The front door clicks and I march her out through the kitchen and into the back garden.

‘
Listen!
' I'm facing her, an arm holding each shoulder, my lip in that shape but her eyes roll right up into her head and everything stops, her whole body, a puddle of bubbly saliva sitting in the bottom of her open mouth, her eyes just the whites.

‘Mum!'

She starts to vibrate, her teeth locking together but catching a snippet of her lips. High voltage passing through her body.

Then just as suddenly her eyes come down and she draws in this long, hurricane inhalation.

‘What the
hell
was that! Jeez, Mum, you scared me.' And I'm wondering what new part of her the cancer just forced its way into, kicking in another door. Looting who she is. Her eyes all unfocused, then settling and she's with me, her mouth still flooded with saliva.

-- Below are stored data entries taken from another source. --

(** * The AI casting director: finder dialog and result card

    A shallow embedding of the two components of the voice-casting
    feature and of the data shapes they share:

    - [VoiceFinder.handleAnalyze], the dialog's analyze action: guard on
      the trimmed query, one call to the hosted model, [JSON.parse] of the
      reply, normalisation into an [AiRecommendation], and the single
      [try]/[catch]/[finally] around all of it;
    - [AiResultCard.formattedInstruction], the heading normalisation
      [text.replace(/([^\n])\s*(##)/g, '$1\n\n$2')];
    - [AiResultCard.handleCopy], the copy action with its two-second timer.

    Strings are sequences of UTF-16 code units, as the language has them.
    What [JSON.parse] returns is untyped, so the dialog is modelled over
    the language's values, with the exceptions that property reads and
    method calls raise on them. *)

From Stdlib Require Import List Arith NArith ZArith Bool Lia String Ascii.
From Stdlib Require Import SpecFloat.
From Equations Require Import Equations.
Import ListNotations.

Open Scope N_scope.

(** ** The fragment of the language the components use *)

Module JS.

(** A string is its sequence of 16-bit code units. *)
Definition jsstring := list N.

(** A literal of ASCII characters. *)
Definition js (s : string) : jsstring :=
  map N_of_ascii (list_ascii_of_string s).

Fixpoint eqs (a b : jsstring) : bool :=
  match a, b with
  | [], [] => true
  | x :: a', y :: b' => (x =? y) && eqs a' b'
  | _, _ => false
  end.

Definition is_empty (s : jsstring) : bool :=
  match s with [] => true | _ :: _ => false end.

(** WhiteSpace and LineTerminator code points: what [\s] matches and
    what [trim] strips.  TAB, LF, VT, FF, CR, SP, NBSP, U+1680,
    U+2000..U+200A, LS, PS, U+202F, U+205F, U+3000, U+FEFF. *)
Definition is_space (c : N) : bool :=
  existsb (N.eqb c)
    [9; 10; 11; 12; 13; 32; 160; 5760; 8232; 8233; 8239; 8287; 12288; 65279]
  || ((8192 <=? c) && (c <=? 8202)).

Definition LF : N := 10.
Definition HASH : N := 35.

Fixpoint trimStart (s : jsstring) : jsstring :=
  match s with
  | c :: r => if is_space c then trimStart r else s
  | [] => []
  end.

Definition trimEnd (s : jsstring) : jsstring := rev (trimStart (rev s)).

(** [String.prototype.trim] *)
Definition trim (s : jsstring) : jsstring := trimEnd (trimStart s).

(** A string of spaces only; the empty string is one. *)
Definition blank (s : jsstring) : Prop := Forall (fun c => is_space c = true) s.

(** The values [JSON.parse] builds, and [undefined], which reading a
    missing property gives.  A number is an IEEE 754 double.  An
    object is the list of its own properties; the first binding of a key
    is the property's value. *)
#[local] Set Warnings "-register-all".
Inductive value : Type :=
| VUndefined
| VNull
| VBool (b : bool)
| VNumber (x : spec_float)
| VString (s : jsstring)
| VArray (items : list value)
| VObject (props : list (jsstring * value)).
#[local] Set Warnings "+register-all".

(** ToBoolean *)
Definition truthy (v : value) : bool :=
  match v with
  | VUndefined | VNull => false
  | VBool b => b
  | VNumber (S754_zero _) | VNumber S754_nan => false
  | VNumber _ => true
  | VString s => negb (is_empty s)
  | VArray _ | VObject _ => true
  end.

(** [a || b] *)
Definition or_else (a b : value) : value := if truthy a then a else b.

(** An evaluation completes normally with a value or throws.  The one
    handler in the program ignores what was thrown, so the exception
    carries nothing. *)
Inductive completion (A : Type) : Type :=
| Normal (a : A)
| Throws.
Arguments Normal {A} a.
Arguments Throws {A}.

Definition bind {A B} (m : completion A) (k : A -> completion B) : completion B :=
  match m with
  | Normal a => k a
  | Throws => Throws
  end.

Declare Scope completion_scope.
Delimit Scope completion_scope with completion.
Notation "x <- m ;; k" := (bind m (fun x => k))
  (at level 61, m at next level, right associativity) : completion_scope.

Fixpoint own (props : list (jsstring * value)) (k : jsstring) : option value :=
  match props with
  | [] => None
  | (k', v) :: r => if eqs k k' then Some v else own r k
  end.

(** The own property [k] of [v], when [v] is an object that has one. *)
Definition own_property (v : value) (k : jsstring) : option value :=
  match v with
  | VObject props => own props k
  | _ => None
  end.

(** What reading [v.k] gives when it does not throw, for the names the
    dialog reads: [recommendedVoices], [systemInstruction], [sampleText],
    [scriptParts] and [voiceName].  None of them is an index, [length],
    or a property of the prototype of objects, arrays, strings, numbers or
    booleans, so the read finds an own property of an object or nothing. *)
Definition field (v : value) (k : jsstring) : value :=
  match own_property v k with
  | Some x => x
  | None => VUndefined
  end.

(** A value whose properties can be read. *)
Definition readable (v : value) : bool :=
  match v with
  | VUndefined | VNull => false
  | _ => true
  end.

(** [v.k]: reading a property of [null] or [undefined] throws a
    TypeError. *)
Definition get (v : value) (k : jsstring) : completion value :=
  if readable v then Normal (field v k) else Throws.

Fixpoint mapM {A B} (f : A -> completion B) (l : list A) : completion (list B) :=
  match l with
  | [] => Normal []
  | x :: r =>
      (y <- f x ;;
       ys <- mapM f r ;;
       Normal (y :: ys))%completion
  end.

(** [v.map(f)]: [Array.prototype.map] on an array; on any other value
    that [||] can let through (a non-empty string, a number, [true], an
    object) [map] is not a function and the call throws a TypeError. *)
Definition array_map (v : value) (f : value -> completion value)
  : completion (list value) :=
  match v with
  | VArray items => mapM f items
  | _ => Throws
  end.

(** SameValueZero on doubles: [NaN] equals itself, the two zeros are
    equal. *)
Definition number_same (x y : spec_float) : bool :=
  match x, y with
  | S754_nan, S754_nan => true
  | _, _ => SFeqb x y
  end.

(** SameValueZero between two values held at different places of what
    [JSON.parse] returned.  Every array and object of a parsed tree is
    a reference of its own, so two such values are the same only when
    they are equal primitives. *)
Definition same_value_zero (a b : value) : bool :=
  match a, b with
  | VUndefined, VUndefined => true
  | VNull, VNull => true
  | VBool x, VBool y => Bool.eqb x y
  | VNumber x, VNumber y => number_same x y
  | VString s, VString t => eqs s t
  | _, _ => false
  end.

(** A value that is not a reference: anything but an array or an
    object. *)
Definition primitive (v : value) : bool :=
  match v with
  | VArray _ | VObject _ => false
  | _ => true
  end.

(** What a [Set] keeps of a value it is given: the value, -0 as +0. *)
Definition stored (v : value) : value :=
  match v with
  | VNumber (S754_zero _) => VNumber (S754_zero false)
  | _ => v
  end.

(** A [Set] is the list of its elements in insertion order.
    [Set.prototype.add] appends a value that is not in the set yet. *)
Definition Set_add (s : list value) (v : value) : list value :=
  if existsb (same_value_zero v) s then s else s ++ [stored v].

(** No two elements of the list, at different places, are the same
    value. *)
Definition all_different (l : list value) : Prop :=
  forall i j a b,
    i <> j -> nth_error l i = Some a -> nth_error l j = Some b ->
    same_value_zero a b = false.

(** [new Set(items)] *)
Definition new_Set (items : list value) : list value :=
  fold_left Set_add items [].

(** [Array.from(set)]: the elements in insertion order. *)
Definition Array_from (s : list value) : list value := s.

(** [Set_add] and [new_Set] when every value is a string. *)
Definition add_string (s : list jsstring) (x : jsstring) : list jsstring :=
  if existsb (eqs x) s then s else s ++ [x].

Definition distinct (l : list jsstring) : list jsstring :=
  fold_left add_string l [].

(** The position at which [x] first occurs in [l]; the length of [l]
    when it does not occur. *)
Fixpoint first_index (x : jsstring) (l : list jsstring) : nat :=
  match l with
  | [] => 0%nat
  | y :: r => if eqs x y then 0%nat else S (first_index x r)
  end.

(** [x] stands at place [p] of [l], and no earlier place of [l] holds
    the same value: place [p] is a first occurrence. *)
Definition first_at (l : list value) (p : nat) (x : value) : Prop :=
  nth_error l p = Some x /\
  forall q w, (q < p)%nat -> nth_error l q = Some w -> same_value_zero x w = false.

(** A list of places that goes upwards. *)
Definition increasing (l : list nat) : Prop :=
  forall i j p q,
    (i < j)%nat -> nth_error l i = Some p -> nth_error l j = Some q -> (p < q)%nat.

End JS.

(** ** The shared data shapes (types.ts) *)

Module Types.
Import JS.

Record VoiceAnalysis : Type := {
  gender : jsstring;
  analysis_pitch : jsstring;
  analysis_characteristics : list jsstring;
  visualDescription : jsstring
}.

Record Voice : Type := {
  name : jsstring;
  pitch : jsstring;
  characteristics : list jsstring;
  audioSampleUrl : jsstring;
  fileUri : jsstring;
  analysis : VoiceAnalysis;
  imageUrl : jsstring
}.

Record ScriptPart : Type := {
  speaker : jsstring;
  text : jsstring;
  voiceName : jsstring
}.

(** A script part as the value [JSON.parse] builds for it. *)
Definition part_value (p : ScriptPart) : value :=
  VObject [(js "speaker", VString (speaker p));
           (js "text", VString (text p));
           (js "voiceName", VString (voiceName p))].

(** The interface declares the types of the fields; the dialog stores
    in them whatever the reply held, so the record carries values.  The
    two optional properties are absent ([None]) or hold a value. *)
Record AiRecommendation : Type := {
  voiceNames : value;
  systemInstruction : value;
  sampleText : value;
  isMultiSpeaker : option bool;
  scriptParts : option value
}.

(** An optional property is defined when it is present and does not
    hold [undefined]. *)
Definition defined (o : option value) : bool :=
  match o with
  | None | Some VUndefined => false
  | Some _ => true
  end.

End Types.

(** ** The finder dialog (VoiceFinder) *)

Module VoiceFinder.
Import JS Types.

Inductive Mode : Type := persona | script.

(** An element of [simplifiedVoices]. *)
Record SimplifiedVoice : Type := {
  sv_name : jsstring;
  sv_gender : jsstring;
  sv_characteristics : list jsstring
}.

Definition simplify (v : Voice) : SimplifiedVoice :=
  {| sv_name := name v;
     sv_gender := gender (analysis v);
     sv_characteristics := analysis_characteristics (analysis v) |}.

(** The argument of [generateContent].  The prompt text and the response
    schema are fixed templates filled from the mode, the query and the
    simplified catalogue, so a request is recorded by these. *)
Record Request : Type := {
  model : jsstring;
  contents_mode : Mode;
  contents_query : jsstring;
  contents_voices : list SimplifiedVoice
}.

(** What awaiting [generateContent] gives: the promise rejects, or it
    resolves to a response whose [text] is a string or [undefined]. *)
Inductive Reply : Type :=
| Rejected
| Response (text : option jsstring).

Definition Client : Type := Request -> Reply.

(** The dialog: the [voices] prop, its four state cells, and what it has
    done to its surroundings so far: the requests sent to the model, the
    records passed to [onRecommendation], the calls of [console.error].
    What the parent does with a record is the parent's; the handler is
    taken to return without throwing. *)
Record Dialog : Type := {
  voices : list Voice;
  mode : Mode;
  query : jsstring;
  loading : bool;
  error : option jsstring;
  sent : list Request;
  recommended : list AiRecommendation;
  logged : nat
}.

Definition setLoading (b : bool) (d : Dialog) : Dialog :=
  {| voices := voices d; mode := mode d; query := query d;
     loading := b; error := error d;
     sent := sent d; recommended := recommended d; logged := logged d |}.

Definition setError (e : option jsstring) (d : Dialog) : Dialog :=
  {| voices := voices d; mode := mode d; query := query d;
     loading := loading d; error := e;
     sent := sent d; recommended := recommended d; logged := logged d |}.

Definition console_error (d : Dialog) : Dialog :=
  {| voices := voices d; mode := mode d; query := query d;
     loading := loading d; error := error d;
     sent := sent d; recommended := recommended d; logged := S (logged d) |}.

‘You ok? Look, stay out here, just for a sec. Sit down actually.' I fold her onto the grass. ‘Look at the clouds or something. You're confused again today. You know you're not well, don't you?'

She nods, slumped on the grass with her arms wrapped round her.

‘It'll all come back, Mum. You'll recognise those faces again tomorrow, I promise.' If I'm not in prison.

Her face brightens at that, searching me for confirmation. I nod gravely, looking her in the eye.